# WHAT THE TASK REQUIRES
Start at the line with "Definition origins (attrs" in the records below, stop at the line with "bool_decide (name_at attrs off = Some n).", and return every line in that span exactly, the two end lines included.

Records excerpted from a collection
+ + +
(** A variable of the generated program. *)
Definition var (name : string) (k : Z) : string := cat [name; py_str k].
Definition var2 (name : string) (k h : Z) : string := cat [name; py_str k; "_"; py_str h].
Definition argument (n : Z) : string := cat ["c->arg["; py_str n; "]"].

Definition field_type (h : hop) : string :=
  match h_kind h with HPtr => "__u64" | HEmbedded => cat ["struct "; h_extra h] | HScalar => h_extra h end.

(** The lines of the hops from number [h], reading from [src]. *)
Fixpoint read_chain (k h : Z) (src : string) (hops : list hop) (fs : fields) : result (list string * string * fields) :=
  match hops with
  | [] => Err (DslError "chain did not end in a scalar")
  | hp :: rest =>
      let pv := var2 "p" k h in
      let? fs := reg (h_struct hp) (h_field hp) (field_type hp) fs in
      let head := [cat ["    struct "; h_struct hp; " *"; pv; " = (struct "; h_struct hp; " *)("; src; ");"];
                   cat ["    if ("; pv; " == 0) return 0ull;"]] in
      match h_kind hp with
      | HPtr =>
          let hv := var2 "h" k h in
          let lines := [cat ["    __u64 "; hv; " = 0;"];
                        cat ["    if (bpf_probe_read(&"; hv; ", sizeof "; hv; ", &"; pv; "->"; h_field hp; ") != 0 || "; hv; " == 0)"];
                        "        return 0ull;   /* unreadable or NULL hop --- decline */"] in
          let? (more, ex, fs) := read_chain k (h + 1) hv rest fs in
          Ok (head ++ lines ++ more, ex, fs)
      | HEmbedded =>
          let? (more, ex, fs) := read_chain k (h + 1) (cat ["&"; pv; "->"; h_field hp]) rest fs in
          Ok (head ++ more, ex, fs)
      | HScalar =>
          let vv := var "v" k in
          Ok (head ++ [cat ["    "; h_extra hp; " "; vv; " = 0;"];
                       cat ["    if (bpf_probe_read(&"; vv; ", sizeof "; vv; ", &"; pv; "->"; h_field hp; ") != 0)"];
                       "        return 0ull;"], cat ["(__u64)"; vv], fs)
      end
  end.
+ + +
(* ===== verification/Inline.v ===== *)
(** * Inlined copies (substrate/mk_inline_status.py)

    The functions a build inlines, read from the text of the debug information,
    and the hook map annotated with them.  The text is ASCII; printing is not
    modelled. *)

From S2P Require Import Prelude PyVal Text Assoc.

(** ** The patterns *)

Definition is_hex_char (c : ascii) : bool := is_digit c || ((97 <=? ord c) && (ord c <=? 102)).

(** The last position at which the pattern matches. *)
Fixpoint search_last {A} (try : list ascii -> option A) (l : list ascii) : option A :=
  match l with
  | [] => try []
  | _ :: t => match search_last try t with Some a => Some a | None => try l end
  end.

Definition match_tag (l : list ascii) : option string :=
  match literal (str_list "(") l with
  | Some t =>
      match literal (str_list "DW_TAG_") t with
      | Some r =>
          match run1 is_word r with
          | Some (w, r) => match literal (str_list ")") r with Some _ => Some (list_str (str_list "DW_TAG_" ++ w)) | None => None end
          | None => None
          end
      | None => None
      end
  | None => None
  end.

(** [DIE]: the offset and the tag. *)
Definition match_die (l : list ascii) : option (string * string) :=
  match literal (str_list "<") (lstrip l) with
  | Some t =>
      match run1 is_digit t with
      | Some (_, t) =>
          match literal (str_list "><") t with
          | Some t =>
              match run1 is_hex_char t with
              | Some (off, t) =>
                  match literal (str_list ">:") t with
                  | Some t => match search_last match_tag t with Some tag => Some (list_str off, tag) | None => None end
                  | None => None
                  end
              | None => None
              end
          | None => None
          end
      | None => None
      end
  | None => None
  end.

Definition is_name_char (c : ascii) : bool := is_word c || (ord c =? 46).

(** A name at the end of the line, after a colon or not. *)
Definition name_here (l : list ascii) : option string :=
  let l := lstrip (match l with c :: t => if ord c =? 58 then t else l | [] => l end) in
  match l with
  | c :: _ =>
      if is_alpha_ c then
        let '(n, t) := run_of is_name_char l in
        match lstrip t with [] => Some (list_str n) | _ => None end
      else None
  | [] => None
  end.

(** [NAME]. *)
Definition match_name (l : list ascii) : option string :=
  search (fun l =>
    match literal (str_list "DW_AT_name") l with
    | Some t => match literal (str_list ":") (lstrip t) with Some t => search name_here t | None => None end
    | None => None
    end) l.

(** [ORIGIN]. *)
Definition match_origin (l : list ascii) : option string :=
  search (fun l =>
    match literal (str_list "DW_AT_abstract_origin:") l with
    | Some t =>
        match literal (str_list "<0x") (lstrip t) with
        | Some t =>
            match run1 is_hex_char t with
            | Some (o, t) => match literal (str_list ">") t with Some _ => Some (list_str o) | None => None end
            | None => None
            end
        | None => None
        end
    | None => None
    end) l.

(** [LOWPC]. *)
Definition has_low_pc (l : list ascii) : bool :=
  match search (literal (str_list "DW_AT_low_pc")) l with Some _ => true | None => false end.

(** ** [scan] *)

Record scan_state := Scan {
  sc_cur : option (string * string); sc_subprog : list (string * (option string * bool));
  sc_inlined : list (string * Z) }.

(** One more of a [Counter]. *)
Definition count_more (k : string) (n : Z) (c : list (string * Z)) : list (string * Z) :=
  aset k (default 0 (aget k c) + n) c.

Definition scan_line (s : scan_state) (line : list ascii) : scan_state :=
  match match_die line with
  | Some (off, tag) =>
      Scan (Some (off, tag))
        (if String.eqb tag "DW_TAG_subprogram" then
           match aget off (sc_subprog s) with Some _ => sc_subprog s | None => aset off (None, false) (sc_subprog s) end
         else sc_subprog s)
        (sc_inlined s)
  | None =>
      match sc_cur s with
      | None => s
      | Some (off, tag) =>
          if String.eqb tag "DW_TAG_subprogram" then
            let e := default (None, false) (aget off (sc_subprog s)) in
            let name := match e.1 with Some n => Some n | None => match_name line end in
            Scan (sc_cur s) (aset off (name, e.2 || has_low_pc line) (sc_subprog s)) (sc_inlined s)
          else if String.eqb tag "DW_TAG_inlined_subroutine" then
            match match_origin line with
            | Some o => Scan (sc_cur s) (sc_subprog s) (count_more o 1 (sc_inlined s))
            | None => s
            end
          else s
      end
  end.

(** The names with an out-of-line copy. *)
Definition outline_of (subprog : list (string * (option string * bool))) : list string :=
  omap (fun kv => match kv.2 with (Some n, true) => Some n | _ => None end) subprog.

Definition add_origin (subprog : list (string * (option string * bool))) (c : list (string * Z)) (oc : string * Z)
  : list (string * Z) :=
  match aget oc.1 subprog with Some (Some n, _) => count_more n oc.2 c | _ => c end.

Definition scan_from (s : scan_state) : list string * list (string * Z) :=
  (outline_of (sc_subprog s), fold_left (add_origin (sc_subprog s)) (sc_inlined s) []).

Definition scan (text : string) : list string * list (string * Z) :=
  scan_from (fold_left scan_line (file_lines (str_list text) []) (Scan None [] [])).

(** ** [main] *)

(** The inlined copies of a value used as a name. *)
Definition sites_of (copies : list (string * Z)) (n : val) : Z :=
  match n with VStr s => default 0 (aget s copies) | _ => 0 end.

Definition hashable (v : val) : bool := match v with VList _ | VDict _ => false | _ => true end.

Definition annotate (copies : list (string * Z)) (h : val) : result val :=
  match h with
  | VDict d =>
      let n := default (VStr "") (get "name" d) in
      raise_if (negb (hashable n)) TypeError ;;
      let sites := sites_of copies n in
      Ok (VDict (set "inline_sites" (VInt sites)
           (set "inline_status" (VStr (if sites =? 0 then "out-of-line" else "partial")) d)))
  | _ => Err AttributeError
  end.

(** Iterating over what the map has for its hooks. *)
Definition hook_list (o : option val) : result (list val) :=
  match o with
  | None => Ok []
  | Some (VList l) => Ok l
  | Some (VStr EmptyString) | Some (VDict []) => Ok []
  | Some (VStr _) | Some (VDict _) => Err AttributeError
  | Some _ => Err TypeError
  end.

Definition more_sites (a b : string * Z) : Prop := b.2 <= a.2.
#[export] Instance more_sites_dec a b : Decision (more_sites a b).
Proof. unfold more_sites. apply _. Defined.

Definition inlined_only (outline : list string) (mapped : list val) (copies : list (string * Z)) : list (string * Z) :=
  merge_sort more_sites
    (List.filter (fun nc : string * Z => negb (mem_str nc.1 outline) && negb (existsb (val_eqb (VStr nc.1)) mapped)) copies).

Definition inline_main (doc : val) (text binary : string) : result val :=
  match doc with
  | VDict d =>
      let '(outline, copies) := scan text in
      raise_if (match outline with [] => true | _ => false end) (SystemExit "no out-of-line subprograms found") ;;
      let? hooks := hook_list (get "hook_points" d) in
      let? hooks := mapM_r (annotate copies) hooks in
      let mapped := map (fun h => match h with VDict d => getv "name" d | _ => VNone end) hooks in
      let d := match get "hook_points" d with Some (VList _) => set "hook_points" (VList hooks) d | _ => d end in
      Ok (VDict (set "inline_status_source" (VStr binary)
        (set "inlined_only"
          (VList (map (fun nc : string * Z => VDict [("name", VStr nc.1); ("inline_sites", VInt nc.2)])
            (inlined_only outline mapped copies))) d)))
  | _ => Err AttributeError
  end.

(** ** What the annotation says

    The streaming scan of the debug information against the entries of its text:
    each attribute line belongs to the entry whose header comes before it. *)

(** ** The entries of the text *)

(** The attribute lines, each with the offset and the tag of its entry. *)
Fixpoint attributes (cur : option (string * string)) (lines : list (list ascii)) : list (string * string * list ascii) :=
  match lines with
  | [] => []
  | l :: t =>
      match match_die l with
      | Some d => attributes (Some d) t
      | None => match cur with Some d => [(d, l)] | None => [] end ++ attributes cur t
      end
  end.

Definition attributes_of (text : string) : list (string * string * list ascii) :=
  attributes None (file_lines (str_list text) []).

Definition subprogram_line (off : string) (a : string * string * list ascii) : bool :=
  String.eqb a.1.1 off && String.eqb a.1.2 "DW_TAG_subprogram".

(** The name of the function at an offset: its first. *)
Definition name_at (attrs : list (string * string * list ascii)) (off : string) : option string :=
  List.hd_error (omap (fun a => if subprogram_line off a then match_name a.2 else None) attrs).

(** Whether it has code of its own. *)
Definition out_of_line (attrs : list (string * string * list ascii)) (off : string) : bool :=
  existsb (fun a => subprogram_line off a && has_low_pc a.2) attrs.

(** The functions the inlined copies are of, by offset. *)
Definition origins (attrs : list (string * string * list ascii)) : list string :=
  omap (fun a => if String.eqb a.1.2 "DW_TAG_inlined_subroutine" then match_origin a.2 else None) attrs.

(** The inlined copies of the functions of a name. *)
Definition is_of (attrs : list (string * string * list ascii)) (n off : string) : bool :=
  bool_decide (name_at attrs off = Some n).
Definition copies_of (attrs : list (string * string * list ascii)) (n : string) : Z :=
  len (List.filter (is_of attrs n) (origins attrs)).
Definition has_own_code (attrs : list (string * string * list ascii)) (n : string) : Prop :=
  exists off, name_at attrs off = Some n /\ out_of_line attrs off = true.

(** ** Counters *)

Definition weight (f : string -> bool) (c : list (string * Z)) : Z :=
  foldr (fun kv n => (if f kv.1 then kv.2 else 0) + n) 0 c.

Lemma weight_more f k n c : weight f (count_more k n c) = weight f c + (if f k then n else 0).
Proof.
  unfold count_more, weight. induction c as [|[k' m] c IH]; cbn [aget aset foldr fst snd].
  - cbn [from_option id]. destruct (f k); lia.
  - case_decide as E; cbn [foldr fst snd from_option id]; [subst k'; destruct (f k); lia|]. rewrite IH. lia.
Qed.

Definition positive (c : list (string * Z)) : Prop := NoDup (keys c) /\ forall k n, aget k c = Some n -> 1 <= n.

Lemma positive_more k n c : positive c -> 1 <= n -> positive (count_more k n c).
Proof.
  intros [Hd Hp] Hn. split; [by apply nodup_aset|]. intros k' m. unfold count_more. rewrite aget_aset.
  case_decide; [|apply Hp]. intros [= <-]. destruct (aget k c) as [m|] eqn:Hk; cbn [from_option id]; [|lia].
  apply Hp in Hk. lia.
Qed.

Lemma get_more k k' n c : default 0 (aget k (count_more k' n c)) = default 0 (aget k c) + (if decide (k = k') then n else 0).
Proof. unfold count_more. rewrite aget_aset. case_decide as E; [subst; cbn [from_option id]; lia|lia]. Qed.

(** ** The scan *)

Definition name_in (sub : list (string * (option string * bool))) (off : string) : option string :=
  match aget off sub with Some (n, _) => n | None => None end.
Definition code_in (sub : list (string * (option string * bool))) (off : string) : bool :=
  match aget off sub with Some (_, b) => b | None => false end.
+ + +
# RESULT BELOW
Definition origins (attrs : list (string * string * list ascii)) : list string :=
  omap (fun a => if String.eqb a.1.2 "DW_TAG_inlined_subroutine" then match_origin a.2 else None) attrs.

(** The inlined copies of the functions of a name. *)
Definition is_of (attrs : list (string * string * list ascii)) (n off : string) : bool :=
  bool_decide (name_at attrs off = Some n).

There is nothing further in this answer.